A critical parameter for the spread of a pathogen is the mode of transmission. Some pathogens have evolved to use mosquitoes or ticks as transmission vectors; others rely on direct contact, such as via body fluids during sex, and a score of pathogens travel by air, water or soil to reach the next host. Which route that is optimal depends on the interplay between the pathogen, the host(s) and the environment they occupy.

If we think about ducks, it makes sense to consider water as an effective medium for pathogen transmission. This indeed the case for several duck pathogens, and perhaps most notoriously for low-pathogenic avian influenza viruses. In ducks these viruses are common, causing mild gastrointestinal infections, and infected virus particles are shed in high numbers in feces. The conventional wisdom has been that the fecal-oral infection route is the most important, strengthen by the feeding habits of dabbling ducks where they skim the surface for food items, thereby exposing themselves for newly excreted viruses from their ducky friends.

But if you look yonder, at the ducks bobbing around in the pond, you will notice that they do other things as well. Of course, they dabble their bills in the surface waters, but they occasionally stretch the head and neck down to nibble at food stuff further down in the water. To keep the plumage nice and clean – and their bodies dry – they spend a significant proportion of their time carefully preening their feathers.

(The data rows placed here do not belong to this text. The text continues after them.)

(* ===== verification/Governed.v ===== *)
(** Executions under the resource authority, as a gateway has them ([server/devguard.rs],
    [server/mcp.rs], [runner/uds.rs]): which process owns its executions, what that owner can do
    for one, and what the gateway makes of its reports. *)
From S2P Require Import Prelude Domain Policy Resource Processes Supervisor Api Recovery Wire Client.
From S2P Require Import Authority Registration Launch.

(** The reports that cross the wire are these. *)
#[export] Instance managed_reports : Reports :=
  {| AuthorityInfo := ResourceAuthorityInfo;
     Preparation := ManagedPreparation;
     Wire.LaunchReport := Launch.LaunchReport |}.

(** * The owner of the executions ([server/devguard.rs]) *)

Inductive RuntimeBackend :=
  | BackendInProcess
  | BackendUds (client : Client).

(** [ExecutionOwner]; an in-process owner launches when it has a helper. *)
Inductive ExecutionOwner :=
  | GatewayOwner (launcher : option Launcher)
  | WorkerOwner
  | UnstartedWorker.

Definition owner_kind (o : ExecutionOwner) : ResourceOwner :=
  match o with
  | GatewayOwner _ => OwnerInProcess
  | WorkerOwner | UnstartedWorker => OwnerWorker
  end.

(** [Registration::new]; [uds] is the runner mode. *)
Definition execution_owner (uds worker_registers : bool) (launcher : option Launcher)
    : ExecutionOwner :=
  if negb uds then GatewayOwner launcher
  else if worker_registers then WorkerOwner
  else UnstartedWorker.

Definition prepares (o : ExecutionOwner) (runner : RuntimeBackend) : bool :=
  match o, runner with
  | GatewayOwner _, BackendInProcess => true
  | WorkerOwner, BackendUds c =>
      st_admission (ct_stated c) && (negb (independent c) || st_launch (ct_stated c))
  | _, _ => false
  end.

Definition launches (o : ExecutionOwner) (runner : RuntimeBackend) : bool :=
  match o, runner with
  | GatewayOwner launcher, BackendInProcess => negb (is_none launcher)
  | WorkerOwner, BackendUds c => st_launch (ct_stated c)
  | _, _ => false
  end.

(** What [Registration::prepare] and [Registration::launch] do: ask the owner, refuse where its
    worker does not state that it can, or nothing in another runner mode. *)
Definition can_prepare (o : ExecutionOwner) (runner : RuntimeBackend) : option bool :=
  match o, runner with
  | GatewayOwner _, BackendInProcess => Some true
  | WorkerOwner, BackendUds c => Some (st_admission (ct_stated c))
  | _, _ => None
  end.

Definition can_launch (o : ExecutionOwner) (runner : RuntimeBackend) : option bool :=
  match o, runner with
  | GatewayOwner (Some _), BackendInProcess => Some true
  | WorkerOwner, BackendUds c => Some (st_launch (ct_stated c))
  | _, _ => None
  end.

(** Whether the owner's own report can be had. *)
Definition can_report (o : ExecutionOwner) (runner : RuntimeBackend) : bool :=
  match o, runner with
  | GatewayOwner _, _ => true
  | WorkerOwner, BackendUds c => st_registration (ct_stated c)
  | _, _ => false
  end.

(** * What a worker is asked ([runner/uds.rs]) *)

Section worker.
Context (debug : RunnerOpResult -> string).

Definition cannot_prepare : RunnerError :=
  RunnerExecution (error_body ResourcePolicyUnsupported
    "this worker cannot prepare governed executions").
Definition cannot_launch : RunnerError :=
  RunnerExecution (error_body ResourcePolicyUnsupported
    "this worker cannot launch governed executions").

Definition unanswered (req : RunnerExecRequest) (attempt_id : string)
    (outcome : PreparationOutcome) (attempt : Recovery.AttemptState) : ManagedPreparation :=
  mkManagedPreparation attempt_id (xr_process_id req) outcome attempt None.

Definition never_asked (req : RunnerExecRequest) (attempt_id : string) : ManagedPreparation :=
  unanswered req attempt_id (PoAuthorityUnavailable RrOwnerUnreachable None) AtNotAsked.

(** [UdsRunner::prepare] and [UdsRunner::launch], of the answer to the request. *)
Definition prepared_answer (req : RunnerExecRequest) (attempt_id : string)
    (answer : result RunnerError RunnerOpResult) : result RunnerError ManagedPreparation :=
  match answer with
  | Ok (ResPrepared report) => Ok report
  | Ok other => Err (unexpected debug other)
  | Err (TransportBeforeDispatch _) => Ok (never_asked req attempt_id)
  | Err (TransportAmbiguous _) => Ok (unanswered req attempt_id PoUnknown AtUnknown)
  | Err err => Err err
  end.

Definition launched_answer (req : RunnerExecRequest) (attempt_id : string)
    (answer : result RunnerError RunnerOpResult) : result RunnerError Launch.LaunchReport :=
  match answer with
  | Ok (ResLaunched report) => Ok report
  | Ok other => Err (unexpected debug other)
  | Err (TransportBeforeDispatch _) => Ok (NotLaunched (never_asked req attempt_id))
  | Err (TransportAmbiguous _) =>
      Ok (LaunchedReport (mkManagedLaunch attempt_id (xr_process_id req) DispatchUnknown [] None
                            None None None))
  | Err err => Err err
  end.
End worker.

(** [UdsRunner::registration], of the answer to the request. *)
Definition registration_answer (answer : result RunnerError RunnerOpResult)
    : result ResourceRegistrationState ResourceAuthorityInfo :=
  match answer with
  | Ok (ResRegistration info) => Ok info
  | Err (RunnerExecution body) =>
      match code body with
      | RunnerDisconnected | RunnerReconnecting | StaleController => Err RrOwnerUnreachable
      | _ => Err RrUnsupportedMode
      end
  | _ => Err RrOwnerUnreachable
  end.

(** * What the gateway reports of the owner *)

(** [Registration::report]; [reported] is the owner's own report, or why there is none, and
    [probed] is the authority's status from the gateway's probe, made when there is none. *)
Definition owner_report (o : ExecutionOwner) (runner : RuntimeBackend)
    (reported : result ResourceRegistrationState ResourceAuthorityInfo)
    (probed : ResourceAuthorityInfo) : ResourceAuthorityInfo :=
  match reported with
  | Ok info =>
      let registered := match rai_registration info with
                        | Some r => bool_decide (ri_state r = RrRegistered)
                        | None => false
                        end in
      mkResourceAuthorityInfo (rai_provider info) (rai_participation info)
        (launches o runner && registered) (rai_state info) (rai_error_code info)
        (rai_report info) (rai_registration info)
  | Err state =>
      mkResourceAuthorityInfo (rai_provider probed) ParticipationRegistration
        (rai_governs_execution probed) (rai_state probed) (rai_error_code probed)
        (rai_report probed)
        (Some (mkResourceRegistrationInfo (owner_kind o) state None None))
  end.

(** The registration's state in such a report. *)
Definition reported_state (reported : result ResourceRegistrationState ResourceAuthorityInfo)
    : ResourceRegistrationState :=
  match reported with
  | Ok info => default RrUnavailable (ri_state <$> rai_registration info)
  | Err state => state
  end.

Lemma owner_report_state o runner reported probed :
  default RrUnavailable (ri_state <$> rai_registration (owner_report o runner reported probed))
    = reported_state reported.
Proof. by destruct reported. Qed.

(** * What the tools make of it ([server/mcp.rs]) *)

(** A gateway is built without DevGuard, or with it, and then started to register or not; one that
    does not register may still probe the authority's status. *)
Inductive GatewayAuthority :=
  | WithoutDevGuard
  | NotRegistering (probes : bool)
  | Registering (owner : ExecutionOwner).

Definition registration_of (a : GatewayAuthority) : option ExecutionOwner :=
  match a with Registering o => Some o | _ => None end.

(** [participation_readiness]; [state] is the owner's registration, as it reported it. *)
Definition readiness (a : GatewayAuthority) (state : ResourceRegistrationState) : string :=
  match a with
  | WithoutDevGuard => "this CodeSpace was built without DevGuard"
  | NotRegistering _ => "the gateway was not started with --devguard register"
  | Registering _ =>
      match state with
      | RrRegistered => "the execution owner is registered with DevGuard"
      | state =>
          "the execution owner is not registered with DevGuard (registration: "
            +:+ rr_wire_name state +:+ ")"
      end
  end.

Definition participation_refused (ws_id readiness : string) : ErrorBody :=
  error_body ResourcePolicyUnsupported
    ("workspace `" +:+ ws_id +:+ "` requires resource participation: " +:+ readiness +:+
     "; this gateway cannot admit executions through the resource authority, so nothing was started").

Inductive Participating := TakesNoPart | IsManaged.

Definition participation_recorded (p : Participating) : RecordedParticipation :=
  match p with TakesNoPart => PartOff | IsManaged => PartRequired end.

(** [Uuid::simple]: the text without its hyphens. *)
Fixpoint simple (uuid : string) : string :=
  match uuid with
  | "" => ""
  | String c uuid => if bool_decide (c = "-"%char) then simple uuid else String c (simple uuid)
  end.

Definition new_attempt_id (uuid : string) : string := "cs-attempt-" +:+ simple uuid.

(** [never_sent]: no Runner acted on the request. *)
Definition never_sent (err : ErrorBody) : bool :=
  match code err with
  | StaleController | RecoveryPending | RunnerReconnecting | RunnerDisconnected => true
  | _ => false
  end.

(** [NotStarted]. *)
Record NotStarted := mkNotStarted { ns_body : ErrorBody; ns_proven : bool }.

Definition not_started_report (r : ManagedPreparation) (workspace_id : string) : NotStarted :=
  mkNotStarted (preparation_error r workspace_id) (proves_not_started r).
Definition not_started_unproven (body : ErrorBody) : NotStarted := mkNotStarted body false.
Definition not_started_refused (body : ErrorBody) : NotStarted :=
  mkNotStarted body (never_sent body).

Definition no_owner : NotStarted :=
  not_started_unproven (error_body Internal "no execution owner registration").
Definition mode_cannot_prepare : NotStarted :=
  not_started_refused (error_body ResourcePolicyUnsupported
    "this runner mode cannot prepare governed executions").
Definition mode_cannot_launch : NotStarted :=
  not_started_refused (error_body ResourcePolicyUnsupported
    "this runner mode cannot launch governed executions").

(** [prepare_governed] and [launch_governed], of the owner's answer. *)
Definition prepare_refused (workspace_id : string) (answer : result RunnerError ManagedPreparation)
    : NotStarted :=
  match answer with
  | Ok report => not_started_report report workspace_id
  | Err err => not_started_refused (into_error_body err)
  end.

Definition launch_outcome (workspace_id : string) (answer : result RunnerError Launch.LaunchReport)
    : result NotStarted ManagedLaunch :=
  match answer with
  | Ok (LaunchedReport launch) => Ok launch
  | Ok (NotLaunched report) => Err (not_started_report report workspace_id)
  | Err err => Err (not_started_refused (into_error_body err))
  end.

Definition launch_status (d : LaunchDispatch) : ExecDispatchStatus :=
  match d with
  | Launch.DispatchConfirmed => Domain.DispatchConfirmed
  | Launch.DispatchUnknown => Domain.DispatchUnknown
  end.

(** Whether the record of a launch says that it runs: once its helper exists. *)
Definition helper_created (launch : ManagedLaunch) : bool :=
  bool_decide (LpHelperCreated ∈ ml_phases launch).

(** * What an approval's return rests on

    A resumed approval is given back only for an answer that shows that nothing started. *)
Lemma given_back_not_started debug ws req attempt_id answer refused :
  launch_outcome ws (launched_answer debug req attempt_id answer) = Err refused ->
  ns_proven refused = true ->
  (exists report, answer = Ok (ResLaunched (NotLaunched report)) /\ proves_not_started report = true) \/
  (exists text, answer = Err (TransportBeforeDispatch text)) \/
  (exists body, answer = Err (RunnerExecution body) /\ never_sent body = true).
Proof.
  unfold launched_answer. destruct answer as [r|[body|text|text]]; cbn.
  - destruct r; cbn; try (by intros [= <-]). destruct report as [launch|report]; cbn; [done|].
    intros [= <-]. cbn. eauto.
  - intros [= <-]. cbn. eauto.
  - eauto.
  - done.
Qed.

(** A launch whose answer was lost is taken as started. *)
Lemma lost_launch_is_unknown debug ws req attempt_id text :
  exists launch,
    launch_outcome ws (launched_answer debug req attempt_id (Err (TransportAmbiguous text)))
      = Ok launch /\
    launch_status (ml_dispatch launch) = Domain.DispatchUnknown /\ helper_created launch = false.
Proof. by eexists. Qed.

Such observations have resulted in alternative infection mode hypotheses, but until now we haven’t been able to disentangle them. In a seminal publication, Wille and co-workers at Uppsala University tested to what extent low-pathogenic avian influenza viruses can infect mallard ducks via the process of cleaning their feathers, or via the rear end, in a process called ‘cloacal drinking’. The drinking part refers to that when pressures are posed when ducks poo, it may create a vacuum through which a little volume of water enters the cloaca, which if containing influenza virions may cause an infection in the lower intestinal tract, bypassing the more traditional mechanism of swallowing viruses.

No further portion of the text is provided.